• [Work instruction]: Scan the entries for lines with "SProperty" and say how many there are, with nothing more.

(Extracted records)

(* ===== verification/Yacc.v ===== *)
(** * The grammar of specifications ([src/src/spec/parser/parser.yy])

    All rules of the grammar as data: their symbols, as in the file, with the precedences and,
    typed by the declarations [%type], their semantic actions.  [Lalr.v] makes the automaton
    from the symbols; [evaluate] runs the actions over a derivation tree in the order of the
    reductions. *)

From S2P Require Import Prelude Util Ident Ast Units Regex Scanner Grammar Lalr LrCorrect.
From stdpp Require Import pmap.
Import Ident.Id Units.Units Grammar.Syntax Grammars Automaton.

Module Symbols.

(** ** Symbols *)

(** The terminals; [Ch c] is the code of a character, [tEND] the end of the input and
    [tUndefined] what is no token; [tPREC_HIGH] only has a precedence. *)
Inductive term :=
  | tSCOPED_IDENT | tDOLLAR_IDENT | tPATH_IDENT | tIDENT | tATTRIBUTE | tPROPERTY | tCINTEGER
  | tCBOOL | tCSTRING | tCBYTES | tCREGEXP | tCDOUBLE | tCPPCODE | tANY | tAS | tBITFIELD
  | tBITSET | tBOOL | tBYTES | tCADDR | tCAST | tCONST | tDOUBLE | tELSE | tENUM | tEXPORT | tFOR
  | tFIND | tIF | tIMPORT | tIN | tINCLUDE | tINSTANTIATE | tINT | tINT8 | tINT16 | tINT32
  | tINT64 | tLIST | tMAP | tMOD | tMODULE | tSET | tSINK | tSTRING | tSWITCH | tTHEN | tTUPLE
  | tTYPE | tUINT | tUINT8 | tUINT16 | tUINT32 | tUINT64 | tUNIT | tVAR | tVECTOR | tVOID | tAND
  | tARROW | tBEGINCODE | tDARROW | tDOTDOT | tEQ | tENDCODE | tGEQ | tHASATTR | tLEQ
  | tMINUSASSIGN | tMINUSMINUS | tNEQ | tOR | tPLUSASSIGN | tPLUSPLUS | tPOW | tSHIFTLEFT
  | tSHIFTRIGHT | tNONE
  | tEND | tUndefined | tPREC_HIGH
  | Ch (c : ascii).
(* ===== verification/Embed.v ===== *)
(** * Expressions in a specification

    The automaton of [Grammar.v] for the rules of expressions and the one bison makes of the
    whole grammar agree: an expression the precedences allow ([prec_ok]) is read by the latter
    wherever an expression may stand ([walk_expr]). *)

From S2P Require Import Prelude Util Ident Ast Units Scanner Grammar Precedence Lalr LrCorrect Yacc Specs.
From stdpp Require Import pmap.
Import Grammars Tables Automaton LrCorrect.Correctness Yacc.Symbols Yacc.Rules Specs.Numbers.
Import Grammar.Syntax Grammar.Parser Precedence.Allowed Precedence.Conts.

(** ** Trees by their rules *)

Module Building.

Abbreviation dtree := (Automaton.tree token).
Local Abbreviation walk := (Automaton.walk spec_grammar spec_analysis spec_table kind).
Local Abbreviation action_at := (Automaton.action_at spec_grammar spec_analysis spec_table kind).
Local Abbreviation symbol_of := (Automaton.symbol_of spec_analysis kind).

(** The number of a rule, and its tree. *)
Definition is_rule (n : nonterm) (rhs : list symbol) (r : numbered_rule) : bool :=
  match r with
  | RuleProd p => bool_decide (p_lhs p = n) && bool_decide (p_rhs p = rhs)
  | RuleMid k => false
  end.
Definition rule_no (n : nonterm) (rhs : list symbol) : positive :=
  from_option (λ ir, Pos.of_succ_nat ir.1) 1000%positive
    (list_find (λ r, is_rule n rhs r = true) (numbered_rules "")).
Definition mid_no (k : nat) : positive :=
  from_option (λ ir, Pos.of_succ_nat ir.1) 1000%positive
    (list_find (λ r, (if r is RuleMid k' then Nat.eqb k k' else false) = true) (numbered_rules "")).
Definition nd (n : nonterm) (rhs : list symbol) (l : list dtree) : dtree := Node (rule_no n rhs) l.
Definition mid (k : nat) : dtree := Node (mid_no k) [].

(** What is reduced in a state in front of the tokens. *)
Definition goto (s : positive) (x : symbol) : option positive := Tables.goto spec_table s (number x).
(** The state a list of symbols leads to from the first one. *)
Definition state_after (l : list symbol) : positive :=
  default 1%positive (foldl (λ s x, s ≫= λ s, goto s x) (Some 1%positive) l).

Definition known (p : production) : bool :=
  bool_decide (rule_at spec_analysis !! rule_no (p_lhs p) (p_rhs p) =
    Some (mkRule (number (N (p_lhs p))) (map number (p_rhs p)) (number ∘ T <$> p_prec p))).
Lemma rules_known : forallb known (productions "") = true.
Proof. vm_compute. reflexivity. Qed.


(** What is read in front of tokens leads to a state. *)
Definition reads (x : dtree) (s : positive) (ts : list token) (m : positive) : Prop :=
  walk x s ts = Some m.

Lemma walks_cons x l s ts m k : reads x s (concat (map Automaton.yield l) ++ ts) k →
  walks spec_grammar spec_analysis spec_table kind l k ts = Some m →
  walks spec_grammar spec_analysis spec_table kind (x :: l) s ts = Some m.
Proof. intros H1 H2. cbn [walks]. unfold reads in H1. rewrite H1. exact H2. Qed.

Lemma reads_rule n rhs l s k m ts :
  rule_at spec_analysis !! rule_no n rhs = Some (mkRule (number (N n)) (map number rhs) None) →
  walks spec_grammar spec_analysis spec_table kind l s ts = Some k →
  action_at k ts = Reduce (rule_no n rhs) → map symbol_of l = map Some (map number rhs) →
  goto s (N n) = Some m → reads (nd n rhs l) s ts m.
Proof.
  intros Hr Hl Ha Hs Hg. unfold reads, nd. rewrite (walk_node _ _ _ spec_potential kind spec_valid kind_token), Hr. cbn [mbind option_bind]. rewrite Hl.
  cbn [mbind option_bind]. by rewrite bool_decide_eq_true_2.
Qed.

Lemma reads_token t s m ts :
  action_at s (t :: ts) = Shift → goto s (T (term_of t)) = Some m → reads (Leaf t) s ts m.
Proof. intros Ha Hg. unfold reads. cbn [Automaton.walk]. by rewrite Ha. Qed.

End Building.
Import Building.

(** ** The tree of an expression *)

Module Lift.

Definition leaf (t : token) : dtree := Leaf t.
Definition ch (c : ascii) : dtree := Leaf (CHAR c).
(** An [expr] of an [expr2]. *)
Definition ex (e : dtree) : dtree := nd n_expr [N n_expr2] [e].
Definition local_id (s : string) : dtree := nd n_local_id [T tIDENT] [leaf (IDENT s)].
Definition member (m : string) : dtree := nd n_member_expr [N n_local_id] [local_id m].

Fixpoint exprs (l : list dtree) : dtree :=
  match l with
  | [] => Leaf END
  | [x] => nd n_exprs [N n_expr] [x]
  | x :: l => nd n_exprs [N n_expr; T (Ch ","); N n_exprs] [x; ch ","; exprs l]
  end.
Definition opt_exprs (l : list dtree) : dtree :=
  match l with [] => nd n_opt_exprs [] [] | _ => nd n_opt_exprs [N n_exprs] [exprs l] end.
Definition tuple (l : list dtree) : dtree :=
  nd n_tuple [T (Ch "("); N n_opt_exprs; T (Ch ")")] [ch "("; opt_exprs l; ch ")"].
Definition tuple_ex (l : list dtree) : dtree := nd n_tuple_expr [N n_tuple] [tuple l].

Definition const2 (c : dtree) : dtree := nd n_expr2 [N n_constant] [c].
Definition lift_atom (a : atom) : dtree :=
  let t := [leaf (atom_token a)] in
  match a with
  | AIdent _ => nd n_expr2 [N n_scoped_id] [nd n_scoped_id [T tIDENT] t]
  | AScoped _ => nd n_expr2 [N n_scoped_id] [nd n_scoped_id [T tSCOPED_IDENT] t]
  | AInteger _ => const2 (nd n_constant [T tCINTEGER] t)
  | ABool _ => const2 (nd n_constant [T tCBOOL] t)
  | AString _ => const2 (nd n_constant [T tCSTRING] t)
  | ADouble _ => const2 (nd n_constant [T tCDOUBLE] t)
  | ANone => const2 (nd n_constant [T tNONE] t)
  | ABytes _ => nd n_expr2 [N n_ctor] [nd n_ctor [T tCBYTES] t]
  end.
(* ===== verification/Source.v ===== *)
(** * Specifications as they are written

    The declarations of a module as a writer of specifications sees them, with their tokens
    and, without the grammar, what they declare. *)

From S2P Require Import Prelude Util Ident Ast Units Scanner Grammar Lalr Yacc.
Import Grammar.Syntax Yacc.Symbols Yacc.Rules.
Import Ident.Id Units.Units.

Module Syntax.

(** ** Data *)

Inductive sid := Plain (s : string) | Scoped (s : string).
Inductive simple :=
  | SAny | SBool | SBytes | SCAddr | SDouble | SSink | SString | SVoid
  | SInt (n : int_name) | SWidth (signed : bool) (w : Z).
Inductive stype :=
  | SSimple (b : simple) | SNamed (i : sid)
  | SList (t : stype) | SSet (t : stype) | SVector (t : stype) | SMap (k v : stype).
(** [&key], [&key = e] and [&key(e)]. *)
Inductive sattr := AttrOnly (k : string) | AttrIs (k : string) (e : tree) | AttrOf (k : string) (e : tree).
(** [%key;] and [%key = a;]. *)
Inductive sprop := PropOnly (k : string) | PropIs (k : string) (a : atom).
Record sparam := mkSparam { sp_const : bool; sp_name : string; sp_type : stype }.
(** The type of a field with the arguments of its unit, a constant or bytes. *)
Inductive content :=
  | CType (b : simple) (args : option (list tree)) | CNamed (i : sid) (args : option (list tree))
  | CConst (a : atom) | CBytes (s : string).
Record sfield := mkSfield {
  f_name : option string;
  f_content : content;
  f_length : option tree;
  f_attrs : list sattr;
  f_cond : option tree;
  f_sinks : list tree }.
Inductive sitem :=
  | ItemVar (id : string) (t : stype) (init : option tree) (attrs : list sattr)
  | ItemProp (p : sprop)
  | ItemField (f : sfield).
Inductive sinst := InstOf (id : string) (attrs : list sattr) | InstProp (p : sprop).
Inductive sdecl :=
  | SConst (exported : bool) (id : string) (t : option simple) (init : tree)
  | SType (exported : bool) (id : string) (t : stype)
  | SUnit (exported : bool) (id : string) (params : option (list sparam)) (items : list sitem)
  | SInstantiate (unit_id : sid) (id : string) (items : list sinst)
  | SFunction (exported : bool) (result : simple) (id : string) (params : list sparam) (code : string)
  | SProperty (p : sprop)
  | SInclude (file : string)
  | SImport (name : string).
Record smodule := mkSmodule { s_name : string; s_decls : list sdecl }.

(** ** Tokens *)

Definition optional {A} (f : A → list token) (o : option A) : list token := from_option f [] o.
Definition sid_token (i : sid) : token := match i with Plain s => IDENT s | Scoped s => SCOPED_IDENT s end.
Definition simple_tokens (b : simple) : list token :=
  match b with
  | SAny => [ANY] | SBool => [BOOL] | SBytes => [BYTES] | SCAddr => [CADDR] | SDouble => [DOUBLE]
  | SSink => [SINK] | SString => [STRING] | SVoid => [VOID]
  | SInt n => [int_token n]
  | SWidth sg w => [if sg then INT else UINT; CHAR "<"; CINTEGER w; CHAR ">"]
  end.
Fixpoint type_tokens (t : stype) : list token :=
  match t with
  | SSimple b => simple_tokens b
  | SNamed i => [sid_token i]
  | SList t => LIST :: CHAR "<" :: type_tokens t ++ [CHAR ">"]
  | SSet t => SET :: CHAR "<" :: type_tokens t ++ [CHAR ">"]
  | SVector t => VECTOR :: CHAR "<" :: type_tokens t ++ [CHAR ">"]
  | SMap k v => MAP :: CHAR "<" :: type_tokens k ++ CHAR "," :: type_tokens v ++ [CHAR ">"]
  end.
Definition attr_tokens (a : sattr) : list token :=
  match a with
  | AttrOnly k => [ATTRIBUTE k]
  | AttrIs k e => ATTRIBUTE k :: CHAR "=" :: yield e
  | AttrOf k e => ATTRIBUTE k :: CHAR "(" :: yield e ++ [CHAR ")"]
  end.
Definition attrs_tokens (l : list sattr) : list token := concat (map attr_tokens l).
Definition prop_tokens (p : sprop) : list token :=
  match p with
  | PropOnly k => [PROPERTY k; CHAR ";"]
  | PropIs k a => [PROPERTY k; CHAR "="; atom_token a; CHAR ";"]
  end.
Definition param_tokens (p : sparam) : list token :=
  (if sp_const p then [CONST] else []) ++ IDENT (sp_name p) :: CHAR ":" :: type_tokens (sp_type p).
Definition params_tokens (l : list sparam) : list token := in_parens (map param_tokens l).
Definition args_tokens (l : list tree) : list token := in_parens (map yield l).
Definition content_tokens (c : content) : list token :=
  match c with
  | CType b args => simple_tokens b ++ optional args_tokens args
  | CNamed i args => sid_token i :: optional args_tokens args
  | CConst a => [atom_token a]
  | CBytes s => [CBYTES s]
  end.
Definition init_tokens (e : tree) : list token := CHAR "=" :: yield e.
Definition length_tokens (e : tree) : list token := CHAR "[" :: yield e ++ [CHAR "]"].
Definition cond_tokens (e : tree) : list token := IF :: CHAR "(" :: yield e ++ [CHAR ")"].
Definition sinks_tokens (l : list tree) : list token :=
  match l with [] => [] | _ => ARROW :: separated (map yield l) end.
Definition field_tokens (f : sfield) : list token :=
  optional (λ s, [IDENT s]) (f_name f) ++ CHAR ":" :: content_tokens (f_content f)
  ++ optional length_tokens (f_length f) ++ attrs_tokens (f_attrs f)
  ++ optional cond_tokens (f_cond f) ++ sinks_tokens (f_sinks f) ++ [CHAR ";"].
Definition item_tokens (i : sitem) : list token :=
  match i with
  | ItemVar id t init attrs =>
      VAR :: IDENT id :: CHAR ":" :: type_tokens t ++ optional init_tokens init ++ attrs_tokens attrs ++ [CHAR ";"]
  | ItemProp p => prop_tokens p
  | ItemField f => field_tokens f
  end.
Definition inst_tokens (i : sinst) : list token :=
  match i with
  | InstOf id attrs => IDENT id :: attrs_tokens attrs ++ [CHAR ";"]
  | InstProp p => prop_tokens p
  end.
Definition linkage_tokens (exported : bool) : list token := if exported then [EXPORT] else [].
Definition decl_tokens (d : sdecl) : list token :=
  match d with
  | SConst x id t init =>
      linkage_tokens x ++ CONST :: IDENT id :: optional (λ b, CHAR ":" :: simple_tokens b) t
      ++ init_tokens init ++ [CHAR ";"]
  | SType x id t => linkage_tokens x ++ TYPE :: IDENT id :: CHAR "=" :: type_tokens t ++ [CHAR ";"]
  | SUnit x id params items =>
      linkage_tokens x ++ TYPE :: IDENT id :: CHAR "=" :: UNIT :: optional params_tokens params
      ++ CHAR "{" :: concat (map item_tokens items) ++ [CHAR "}"; CHAR ";"]
  | SInstantiate u id items =>
      INSTANTIATE :: UNIT :: sid_token u :: AS :: IDENT id :: CHAR "{"
      :: concat (map inst_tokens items) ++ [CHAR "}"; CHAR ";"]
  | SFunction x b id params code =>
      linkage_tokens x ++ simple_tokens b ++ IDENT id :: params_tokens params ++ [BEGINCODE; CPPCODE code; ENDCODE]
  | SProperty p => prop_tokens p
  | SInclude file => [INCLUDE; CSTRING file; CHAR ";"]
  | SImport name => [IMPORT; IDENT name; CHAR ";"]
  end.
Definition module_tokens (m : smodule) : list token :=
  MODULE :: IDENT (s_name m) :: CHAR ";" :: concat (map decl_tokens (s_decls m)).

End Syntax.
Import Syntax.

(** ** What is declared *)

Module Declared.
Section Declared.
  Context (stream_name : string).

Fixpoint all {A B} (f : A → M B) (l : list A) : M (list B) :=
  match l with
  | [] => ret []
  | a :: l => b ⇐ f a; bs ⇐ all f l; ret (b :: bs)
  end.
Definition optional_value {A B} (f : A → M B) (o : option A) : M (option B) :=
  match o with None => ret None | Some a => b ⇐ f a; ret (Some b) end.

Definition expr_value (e : tree) : M expr := lift_option (action stream_name e).
Definition sid_value (i : sid) : ID := match i with Plain s | Scoped s => id_of_string s end.
Definition simple_value (b : simple) : ty :=
  mkTy plain match b with
  | SAny => TAny | SBool => TBool | SBytes => TBytes | SCAddr => TCAddr | SDouble => TDouble
  | SSink => TSink | SString => TString | SVoid => TVoid
  | SInt n => let '(w, sg) := int_type n in TInteger w sg
  | SWidth sg w => TInteger (to_int w) sg
  end.
Fixpoint type_value (t : stype) : ty :=
  match t with
  | SSimple b => simple_value b
  | SNamed i => mkTy plain (TUnknown (Some (sid_value i)))
  | SList t => mkTy plain (TList (Some (type_value t)))
  | SSet t => mkTy plain (TSet (Some (type_value t)))
  | SVector t => mkTy plain (TVector (Some (type_value t)))
  | SMap k v => mkTy plain (TMap (Some (type_value k)) (Some (type_value v)))
  end.
Definition attr_value (a : sattr) : M attr :=
  match a with
  | AttrOnly k => ret (newAttribute stream_name k None)
  | AttrIs k e | AttrOf k e => e ⇐ expr_value e; ret (newAttribute stream_name k (Some e))
  end.
Definition prop_value (p : sprop) : attr :=
  match p with
  | PropOnly k => newAttribute stream_name k None
  | PropIs k a => newAttribute stream_name k (Some (atom_expr stream_name a))
  end.
Definition param_value (p : sparam) : param :=
  mkParam (Some (id_of_string (sp_name p))) (type_value (sp_type p)) (sp_const p) None.

(** A field, around which a vector is put if it has a length. *)
Definition args_value (args : option (list tree)) : M (list expr) := all expr_value (default [] args).
Definition atom_constant (a : atom) : option constant :=
  match ekind (atom_expr stream_name a) with EConstant c => Some c | _ => None end.
Definition field_value (f : sfield) : M field :=
  let id := id_of_string <$> f_name f in
  args ⇐ (match f_content f with CType _ args | CNamed _ args => args_value args | _ => ret [] end);
  len ⇐ optional_value expr_value (f_length f);
  attrs ⇐ all attr_value (f_attrs f);
  cond ⇐ optional_value expr_value (f_cond f);
  sinks ⇐ all expr_value (f_sinks f);
  g ⇐ (match f_content f with
       | CType b _ => counted (createByType (simple_value b) id cond attrs args sinks)
       | CNamed i _ => newField id None cond attrs args sinks (FUnknown (sid_value i))
       | CConst a =>
           c ⇐ lift_option (atom_constant a);
           newField id (Some (constant_type c)) cond attrs [] sinks (FConstant c)
       | CBytes s => newField id (Some (mkTy plain TBytes)) cond attrs [] sinks (FCtor (CtorBytes s))
       end);
  vector_if id len g.

Definition item_value (i : sitem) : M item :=
  match i with
  | ItemVar id t init attrs =>
      init ⇐ optional_value expr_value init;
      attrs ⇐ all attr_value attrs;
      counted (λ ctr, let '(b, ctr) := newItem (Some (id_of_string id)) (Some (type_value t)) attrs ctr in
        Ret (IVariable b init, ctr))
  | ItemProp p =>
      counted (λ ctr, let '(b, ctr) := newItem (Some (percent_id (prop_value p))) None [] ctr in
        Ret (IProperty b (prop_value p), ctr))
  | ItemField f => f ⇐ field_value f; ret (IField f)
  end.
Definition inst_value (i : sinst) : M inst_item :=
  match i with
  | InstOf id attrs => attrs ⇐ all attr_value attrs; ret (InstField (id_of_string id) (mk_attrs attrs) false)
  | InstProp p => ret (InstProperty (percent_id (prop_value p)) (prop_value p))
  end.

Definition linkage (exported : bool) : Linkage := if exported then EXPORTED else PRIVATE.
(** [exportType] is called on the module. *)
Definition export (exported : bool) : M () := if exported then _ ⇐ the_module; ret tt else ret tt.
(** A declaration, or a change of the module or the driver; some need the module, which is there. *)
Definition decl_value (d : sdecl) : M (option declaration) :=
  match d with
  | SConst x id t init =>
      init ⇐ expr_value init;
      let t := from_option simple_value (type_of init) t in
      if canCoerceTo init t then ret (Some (DeclConstant (id_of_string id) (linkage x) init)) else error
  | SType x id t => _ ⇐ export x; ret (Some (DeclType (id_of_string id) (linkage x) (type_value t)))
  | SUnit x id params items =>
      items ⇐ all item_value items;
      u ⇐ newUnit (map param_value (default [] params)) items;
      _ ⇐ export x;
      ret (Some (DeclType (id_of_string id) (linkage x) u))
  | SInstantiate u id items =>
      items ⇐ all inst_value items; ret (Some (DeclInstantiation (id_of_string id) (sid_value u) items))
  | SFunction x b id params code =>
      _ ⇐ the_module;
      ret (Some (DeclFunction (mkFunction (id_of_string id) (simple_value b, false) (map param_value params) code)
                   (linkage x)))
  | SProperty p => m ⇐ the_module; _ ⇐ set_module (addProperty (prop_value p) m); ret None
  | SInclude file => _ ⇐ include file; ret None
  | SImport name => _ ⇐ the_module; ret None
  end.
Definition module_value (m : smodule) : M () :=
  _ ⇐ set_module (mkModule (id_of_string (s_name m)) stream_name [] []);
  ds ⇐ all decl_value (s_decls m);
  addDeclarations (omap (λ d, d) ds).

End Declared.
End Declared.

• [Solved exercise]: 3